What is being asked ▸
Among the entries below, find the line with "(** C10: [watchEffect]", then quote it and each following line up to and including the line with "calls s1 = calls s /\", and nothing else.

Supplied records ▸
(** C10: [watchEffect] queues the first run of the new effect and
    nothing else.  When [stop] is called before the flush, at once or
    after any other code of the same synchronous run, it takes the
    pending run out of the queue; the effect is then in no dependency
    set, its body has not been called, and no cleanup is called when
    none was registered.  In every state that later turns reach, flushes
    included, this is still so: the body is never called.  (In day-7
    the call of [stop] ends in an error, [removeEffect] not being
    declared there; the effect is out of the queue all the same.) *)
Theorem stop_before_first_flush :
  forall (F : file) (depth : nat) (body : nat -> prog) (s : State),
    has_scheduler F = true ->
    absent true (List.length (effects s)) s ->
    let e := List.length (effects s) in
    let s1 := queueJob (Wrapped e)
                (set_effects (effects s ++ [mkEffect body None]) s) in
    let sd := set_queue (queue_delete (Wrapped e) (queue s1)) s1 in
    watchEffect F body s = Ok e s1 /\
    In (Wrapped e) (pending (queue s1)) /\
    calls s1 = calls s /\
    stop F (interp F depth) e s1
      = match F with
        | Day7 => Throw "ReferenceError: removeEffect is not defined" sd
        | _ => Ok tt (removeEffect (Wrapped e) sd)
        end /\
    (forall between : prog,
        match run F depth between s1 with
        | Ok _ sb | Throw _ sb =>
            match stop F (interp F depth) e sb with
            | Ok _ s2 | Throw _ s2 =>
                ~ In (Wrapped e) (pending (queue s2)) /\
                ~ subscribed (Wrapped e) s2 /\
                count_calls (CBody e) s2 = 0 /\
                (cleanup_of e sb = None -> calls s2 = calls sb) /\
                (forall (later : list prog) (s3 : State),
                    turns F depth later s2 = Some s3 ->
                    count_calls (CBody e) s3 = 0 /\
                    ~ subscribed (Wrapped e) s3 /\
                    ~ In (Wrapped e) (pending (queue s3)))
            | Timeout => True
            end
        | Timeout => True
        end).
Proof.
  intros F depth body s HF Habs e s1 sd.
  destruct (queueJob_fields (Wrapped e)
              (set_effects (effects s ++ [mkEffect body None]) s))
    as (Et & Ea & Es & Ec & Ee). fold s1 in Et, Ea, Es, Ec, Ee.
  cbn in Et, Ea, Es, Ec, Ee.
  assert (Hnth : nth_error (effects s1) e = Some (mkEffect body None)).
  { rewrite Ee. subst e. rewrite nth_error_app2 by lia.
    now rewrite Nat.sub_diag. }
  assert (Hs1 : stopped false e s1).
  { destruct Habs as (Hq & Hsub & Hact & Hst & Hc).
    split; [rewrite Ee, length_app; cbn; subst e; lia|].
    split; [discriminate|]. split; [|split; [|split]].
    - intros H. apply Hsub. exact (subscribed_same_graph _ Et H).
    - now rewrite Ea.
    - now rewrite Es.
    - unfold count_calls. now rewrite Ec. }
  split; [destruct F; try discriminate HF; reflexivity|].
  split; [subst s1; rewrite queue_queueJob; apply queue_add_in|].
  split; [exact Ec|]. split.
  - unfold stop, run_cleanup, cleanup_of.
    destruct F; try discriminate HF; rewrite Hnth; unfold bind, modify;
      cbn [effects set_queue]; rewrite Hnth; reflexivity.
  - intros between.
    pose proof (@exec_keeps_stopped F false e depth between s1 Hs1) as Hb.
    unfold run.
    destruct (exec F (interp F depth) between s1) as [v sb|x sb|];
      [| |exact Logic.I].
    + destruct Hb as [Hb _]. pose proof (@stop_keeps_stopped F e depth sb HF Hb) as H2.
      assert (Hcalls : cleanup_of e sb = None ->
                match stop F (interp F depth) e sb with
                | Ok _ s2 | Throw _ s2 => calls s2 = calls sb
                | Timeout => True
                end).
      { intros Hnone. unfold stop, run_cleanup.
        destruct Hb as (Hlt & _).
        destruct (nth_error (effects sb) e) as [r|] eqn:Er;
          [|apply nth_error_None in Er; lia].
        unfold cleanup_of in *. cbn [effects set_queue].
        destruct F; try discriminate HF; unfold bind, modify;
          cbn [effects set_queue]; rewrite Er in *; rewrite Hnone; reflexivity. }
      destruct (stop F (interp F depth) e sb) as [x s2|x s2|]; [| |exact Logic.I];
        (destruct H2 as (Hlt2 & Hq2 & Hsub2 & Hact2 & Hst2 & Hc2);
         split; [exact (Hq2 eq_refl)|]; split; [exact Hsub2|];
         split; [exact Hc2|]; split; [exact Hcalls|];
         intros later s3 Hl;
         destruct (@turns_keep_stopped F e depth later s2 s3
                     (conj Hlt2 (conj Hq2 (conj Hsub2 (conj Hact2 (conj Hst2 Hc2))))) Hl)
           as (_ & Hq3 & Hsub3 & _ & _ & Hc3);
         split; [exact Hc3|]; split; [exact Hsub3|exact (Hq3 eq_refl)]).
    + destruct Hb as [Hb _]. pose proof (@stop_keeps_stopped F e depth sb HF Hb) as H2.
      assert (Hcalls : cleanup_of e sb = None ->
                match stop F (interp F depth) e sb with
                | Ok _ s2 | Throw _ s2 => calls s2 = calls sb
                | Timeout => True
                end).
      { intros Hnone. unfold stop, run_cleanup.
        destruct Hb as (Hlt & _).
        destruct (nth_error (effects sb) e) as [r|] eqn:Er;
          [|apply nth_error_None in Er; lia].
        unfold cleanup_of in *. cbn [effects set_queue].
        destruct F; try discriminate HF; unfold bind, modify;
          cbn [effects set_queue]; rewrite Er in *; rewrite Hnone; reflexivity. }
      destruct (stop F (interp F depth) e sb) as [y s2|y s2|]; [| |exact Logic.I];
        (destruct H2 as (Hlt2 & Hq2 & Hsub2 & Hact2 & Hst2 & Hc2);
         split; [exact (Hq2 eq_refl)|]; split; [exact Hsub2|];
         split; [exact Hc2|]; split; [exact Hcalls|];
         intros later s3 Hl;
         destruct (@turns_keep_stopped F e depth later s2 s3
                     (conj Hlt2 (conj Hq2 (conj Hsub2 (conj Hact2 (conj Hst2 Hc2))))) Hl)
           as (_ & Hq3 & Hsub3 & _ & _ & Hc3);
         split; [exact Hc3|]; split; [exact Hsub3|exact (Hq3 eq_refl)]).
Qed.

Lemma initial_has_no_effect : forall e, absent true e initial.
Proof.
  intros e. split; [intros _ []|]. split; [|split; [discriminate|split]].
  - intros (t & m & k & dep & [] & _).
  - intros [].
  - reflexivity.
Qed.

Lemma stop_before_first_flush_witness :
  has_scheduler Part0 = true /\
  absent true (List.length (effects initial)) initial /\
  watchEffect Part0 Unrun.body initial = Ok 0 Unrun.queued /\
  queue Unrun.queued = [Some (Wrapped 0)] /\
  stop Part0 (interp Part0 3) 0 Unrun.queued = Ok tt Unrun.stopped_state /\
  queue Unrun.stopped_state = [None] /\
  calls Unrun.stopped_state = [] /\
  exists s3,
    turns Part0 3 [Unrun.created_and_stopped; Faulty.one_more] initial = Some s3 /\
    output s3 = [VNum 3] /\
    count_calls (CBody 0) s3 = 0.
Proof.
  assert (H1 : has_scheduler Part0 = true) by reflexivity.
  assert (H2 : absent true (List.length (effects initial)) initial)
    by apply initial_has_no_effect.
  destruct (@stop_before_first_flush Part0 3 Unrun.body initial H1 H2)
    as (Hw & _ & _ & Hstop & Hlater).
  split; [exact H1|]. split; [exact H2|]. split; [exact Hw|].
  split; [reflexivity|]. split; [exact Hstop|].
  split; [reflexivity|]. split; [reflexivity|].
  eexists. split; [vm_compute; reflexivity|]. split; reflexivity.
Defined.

--

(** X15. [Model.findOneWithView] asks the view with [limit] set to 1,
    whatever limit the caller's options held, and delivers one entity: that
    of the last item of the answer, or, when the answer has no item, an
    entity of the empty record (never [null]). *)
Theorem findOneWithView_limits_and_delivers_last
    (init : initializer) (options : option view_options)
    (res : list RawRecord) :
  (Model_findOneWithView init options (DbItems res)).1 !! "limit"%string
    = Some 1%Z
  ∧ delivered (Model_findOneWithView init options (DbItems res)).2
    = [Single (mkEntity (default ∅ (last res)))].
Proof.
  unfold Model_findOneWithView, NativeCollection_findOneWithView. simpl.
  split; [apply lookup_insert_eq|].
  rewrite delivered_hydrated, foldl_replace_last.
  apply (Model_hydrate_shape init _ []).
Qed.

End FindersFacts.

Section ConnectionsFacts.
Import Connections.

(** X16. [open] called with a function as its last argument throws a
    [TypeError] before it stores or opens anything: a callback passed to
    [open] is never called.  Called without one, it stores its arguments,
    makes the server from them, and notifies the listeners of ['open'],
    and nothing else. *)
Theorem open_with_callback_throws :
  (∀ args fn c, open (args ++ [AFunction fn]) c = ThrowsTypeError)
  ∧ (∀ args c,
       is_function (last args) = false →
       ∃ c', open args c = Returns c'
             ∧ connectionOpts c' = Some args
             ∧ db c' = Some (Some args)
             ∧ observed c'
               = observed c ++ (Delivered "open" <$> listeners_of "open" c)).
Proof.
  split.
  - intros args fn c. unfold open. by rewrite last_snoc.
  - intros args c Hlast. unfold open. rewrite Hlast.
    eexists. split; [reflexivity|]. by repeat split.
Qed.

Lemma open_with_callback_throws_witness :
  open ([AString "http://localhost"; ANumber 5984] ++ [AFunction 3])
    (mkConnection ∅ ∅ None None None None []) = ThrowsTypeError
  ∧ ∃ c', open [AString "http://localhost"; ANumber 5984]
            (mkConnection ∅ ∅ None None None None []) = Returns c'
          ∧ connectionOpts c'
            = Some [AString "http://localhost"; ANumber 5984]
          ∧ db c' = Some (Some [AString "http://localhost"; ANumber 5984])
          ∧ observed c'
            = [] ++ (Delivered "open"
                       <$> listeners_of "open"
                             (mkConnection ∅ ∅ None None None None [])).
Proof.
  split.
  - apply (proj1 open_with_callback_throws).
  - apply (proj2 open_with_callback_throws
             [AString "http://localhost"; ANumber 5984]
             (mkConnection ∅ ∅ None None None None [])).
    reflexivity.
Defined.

...

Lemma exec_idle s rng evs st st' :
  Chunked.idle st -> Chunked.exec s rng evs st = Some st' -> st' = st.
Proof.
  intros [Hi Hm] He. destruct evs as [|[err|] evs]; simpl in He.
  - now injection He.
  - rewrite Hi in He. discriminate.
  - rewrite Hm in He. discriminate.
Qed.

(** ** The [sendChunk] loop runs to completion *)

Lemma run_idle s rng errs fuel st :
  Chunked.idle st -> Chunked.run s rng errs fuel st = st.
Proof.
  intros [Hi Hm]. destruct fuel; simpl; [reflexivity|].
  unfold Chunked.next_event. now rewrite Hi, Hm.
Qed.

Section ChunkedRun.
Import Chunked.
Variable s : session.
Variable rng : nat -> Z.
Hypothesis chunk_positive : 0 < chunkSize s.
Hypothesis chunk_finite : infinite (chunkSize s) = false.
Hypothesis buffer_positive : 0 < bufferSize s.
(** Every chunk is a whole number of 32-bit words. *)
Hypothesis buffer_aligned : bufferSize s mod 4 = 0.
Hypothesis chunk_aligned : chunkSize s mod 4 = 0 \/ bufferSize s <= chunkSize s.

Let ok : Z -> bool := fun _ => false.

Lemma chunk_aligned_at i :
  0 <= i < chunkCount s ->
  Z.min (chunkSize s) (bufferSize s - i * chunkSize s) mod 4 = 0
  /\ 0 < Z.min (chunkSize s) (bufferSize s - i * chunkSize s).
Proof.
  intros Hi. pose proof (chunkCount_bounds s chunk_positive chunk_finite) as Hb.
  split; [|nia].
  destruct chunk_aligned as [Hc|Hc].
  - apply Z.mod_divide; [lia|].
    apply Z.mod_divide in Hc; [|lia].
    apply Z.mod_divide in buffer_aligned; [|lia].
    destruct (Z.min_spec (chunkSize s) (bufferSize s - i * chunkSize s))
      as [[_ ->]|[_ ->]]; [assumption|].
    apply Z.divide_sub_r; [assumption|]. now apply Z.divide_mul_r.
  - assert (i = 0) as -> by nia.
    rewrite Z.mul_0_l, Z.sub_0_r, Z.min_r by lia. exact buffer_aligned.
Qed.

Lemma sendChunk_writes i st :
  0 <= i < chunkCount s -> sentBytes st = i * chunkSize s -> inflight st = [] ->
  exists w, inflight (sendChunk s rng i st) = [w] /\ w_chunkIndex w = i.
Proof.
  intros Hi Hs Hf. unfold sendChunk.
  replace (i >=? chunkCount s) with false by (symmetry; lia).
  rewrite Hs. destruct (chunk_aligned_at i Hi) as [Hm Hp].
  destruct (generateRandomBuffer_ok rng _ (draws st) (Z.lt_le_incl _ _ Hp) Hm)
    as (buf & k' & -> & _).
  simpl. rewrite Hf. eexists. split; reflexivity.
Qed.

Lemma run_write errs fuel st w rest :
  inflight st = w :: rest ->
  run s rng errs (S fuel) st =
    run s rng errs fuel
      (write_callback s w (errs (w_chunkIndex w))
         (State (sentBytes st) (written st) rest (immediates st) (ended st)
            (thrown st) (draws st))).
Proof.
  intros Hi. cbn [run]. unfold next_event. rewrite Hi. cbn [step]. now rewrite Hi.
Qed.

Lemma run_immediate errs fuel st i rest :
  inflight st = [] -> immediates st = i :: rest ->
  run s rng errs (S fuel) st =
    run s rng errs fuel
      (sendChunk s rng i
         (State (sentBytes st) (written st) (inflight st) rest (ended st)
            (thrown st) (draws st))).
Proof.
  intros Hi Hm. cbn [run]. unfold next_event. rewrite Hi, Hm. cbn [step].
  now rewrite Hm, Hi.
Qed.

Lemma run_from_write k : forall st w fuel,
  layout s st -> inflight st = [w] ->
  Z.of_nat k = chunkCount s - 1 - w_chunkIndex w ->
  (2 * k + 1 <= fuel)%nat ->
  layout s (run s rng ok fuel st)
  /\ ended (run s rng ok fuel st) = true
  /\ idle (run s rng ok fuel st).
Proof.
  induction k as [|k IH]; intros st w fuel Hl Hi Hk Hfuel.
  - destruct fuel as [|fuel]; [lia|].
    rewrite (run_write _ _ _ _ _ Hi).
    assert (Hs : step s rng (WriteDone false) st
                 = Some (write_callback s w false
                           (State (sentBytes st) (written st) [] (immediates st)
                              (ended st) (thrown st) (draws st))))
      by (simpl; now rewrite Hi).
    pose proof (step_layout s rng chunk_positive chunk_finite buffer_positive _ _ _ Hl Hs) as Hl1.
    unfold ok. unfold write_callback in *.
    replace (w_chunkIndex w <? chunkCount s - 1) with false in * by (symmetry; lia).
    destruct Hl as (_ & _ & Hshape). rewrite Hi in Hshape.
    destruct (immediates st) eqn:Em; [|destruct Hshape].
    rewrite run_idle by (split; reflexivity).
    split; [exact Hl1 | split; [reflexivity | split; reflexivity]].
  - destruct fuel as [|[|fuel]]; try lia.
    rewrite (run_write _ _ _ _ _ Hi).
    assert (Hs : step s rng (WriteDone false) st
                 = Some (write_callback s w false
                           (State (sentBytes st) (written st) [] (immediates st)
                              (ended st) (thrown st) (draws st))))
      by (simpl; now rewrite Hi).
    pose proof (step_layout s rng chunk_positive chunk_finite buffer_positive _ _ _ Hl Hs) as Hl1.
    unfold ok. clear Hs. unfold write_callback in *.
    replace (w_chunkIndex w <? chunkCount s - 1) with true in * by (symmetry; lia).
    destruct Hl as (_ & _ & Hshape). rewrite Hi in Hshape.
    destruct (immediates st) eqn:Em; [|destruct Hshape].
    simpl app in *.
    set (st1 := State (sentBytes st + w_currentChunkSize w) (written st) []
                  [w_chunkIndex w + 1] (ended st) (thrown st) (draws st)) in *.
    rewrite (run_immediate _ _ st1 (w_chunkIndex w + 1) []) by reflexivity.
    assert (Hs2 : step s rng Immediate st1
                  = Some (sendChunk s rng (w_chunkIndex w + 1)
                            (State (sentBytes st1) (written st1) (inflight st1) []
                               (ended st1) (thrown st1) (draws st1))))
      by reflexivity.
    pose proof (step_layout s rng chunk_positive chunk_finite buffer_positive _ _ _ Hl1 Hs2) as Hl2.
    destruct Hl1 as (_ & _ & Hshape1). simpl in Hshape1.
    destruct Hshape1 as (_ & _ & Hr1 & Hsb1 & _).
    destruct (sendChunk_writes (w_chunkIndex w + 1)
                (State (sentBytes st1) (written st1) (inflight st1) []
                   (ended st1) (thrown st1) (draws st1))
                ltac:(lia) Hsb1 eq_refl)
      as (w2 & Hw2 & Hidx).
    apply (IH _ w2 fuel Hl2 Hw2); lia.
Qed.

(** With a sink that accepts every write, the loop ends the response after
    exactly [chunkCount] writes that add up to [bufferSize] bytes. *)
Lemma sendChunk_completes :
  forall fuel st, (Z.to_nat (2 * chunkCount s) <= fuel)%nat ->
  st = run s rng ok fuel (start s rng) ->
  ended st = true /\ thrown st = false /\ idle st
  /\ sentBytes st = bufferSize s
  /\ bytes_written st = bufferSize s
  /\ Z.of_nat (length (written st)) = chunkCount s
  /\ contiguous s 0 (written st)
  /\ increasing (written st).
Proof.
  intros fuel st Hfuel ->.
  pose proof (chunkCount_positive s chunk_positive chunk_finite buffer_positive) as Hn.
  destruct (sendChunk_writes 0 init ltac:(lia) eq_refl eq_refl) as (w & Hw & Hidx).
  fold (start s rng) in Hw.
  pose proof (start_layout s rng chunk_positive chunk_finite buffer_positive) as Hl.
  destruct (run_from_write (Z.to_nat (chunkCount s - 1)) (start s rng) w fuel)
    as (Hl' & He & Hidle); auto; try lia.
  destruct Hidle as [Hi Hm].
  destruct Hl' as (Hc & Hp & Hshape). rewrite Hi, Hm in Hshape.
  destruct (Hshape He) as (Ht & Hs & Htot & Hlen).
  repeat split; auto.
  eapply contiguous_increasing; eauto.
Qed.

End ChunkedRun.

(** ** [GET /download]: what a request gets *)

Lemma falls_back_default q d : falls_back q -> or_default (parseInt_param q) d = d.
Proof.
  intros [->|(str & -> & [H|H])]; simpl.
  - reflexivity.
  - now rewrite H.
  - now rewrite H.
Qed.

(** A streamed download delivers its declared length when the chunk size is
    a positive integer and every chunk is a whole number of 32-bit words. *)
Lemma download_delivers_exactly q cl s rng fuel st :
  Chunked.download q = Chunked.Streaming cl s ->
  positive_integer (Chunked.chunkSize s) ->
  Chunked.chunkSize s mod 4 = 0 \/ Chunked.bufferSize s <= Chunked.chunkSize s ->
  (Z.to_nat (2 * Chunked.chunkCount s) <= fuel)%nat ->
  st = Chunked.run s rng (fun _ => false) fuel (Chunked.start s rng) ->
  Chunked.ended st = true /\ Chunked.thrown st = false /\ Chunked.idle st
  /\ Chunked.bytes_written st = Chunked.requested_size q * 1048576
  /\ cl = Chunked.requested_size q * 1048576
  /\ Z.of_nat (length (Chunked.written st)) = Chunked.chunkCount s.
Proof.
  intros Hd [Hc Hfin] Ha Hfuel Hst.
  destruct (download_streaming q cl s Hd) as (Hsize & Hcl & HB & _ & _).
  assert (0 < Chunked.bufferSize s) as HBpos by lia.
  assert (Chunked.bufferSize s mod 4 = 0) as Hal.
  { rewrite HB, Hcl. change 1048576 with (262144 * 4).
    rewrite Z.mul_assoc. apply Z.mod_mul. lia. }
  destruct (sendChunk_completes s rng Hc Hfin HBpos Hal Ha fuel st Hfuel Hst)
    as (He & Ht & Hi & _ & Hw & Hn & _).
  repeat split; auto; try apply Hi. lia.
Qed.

Response box ▸
(** C10: [watchEffect] queues the first run of the new effect and
    nothing else.  When [stop] is called before the flush, at once or
    after any other code of the same synchronous run, it takes the
    pending run out of the queue; the effect is then in no dependency
    set, its body has not been called, and no cleanup is called when
    none was registered.  In every state that later turns reach, flushes
    included, this is still so: the body is never called.  (In day-7
    the call of [stop] ends in an error, [removeEffect] not being
    declared there; the effect is out of the queue all the same.) *)
Theorem stop_before_first_flush :
  forall (F : file) (depth : nat) (body : nat -> prog) (s : State),
    has_scheduler F = true ->
    absent true (List.length (effects s)) s ->
    let e := List.length (effects s) in
    let s1 := queueJob (Wrapped e)
                (set_effects (effects s ++ [mkEffect body None]) s) in
    let sd := set_queue (queue_delete (Wrapped e) (queue s1)) s1 in
    watchEffect F body s = Ok e s1 /\
    In (Wrapped e) (pending (queue s1)) /\
    calls s1 = calls s /\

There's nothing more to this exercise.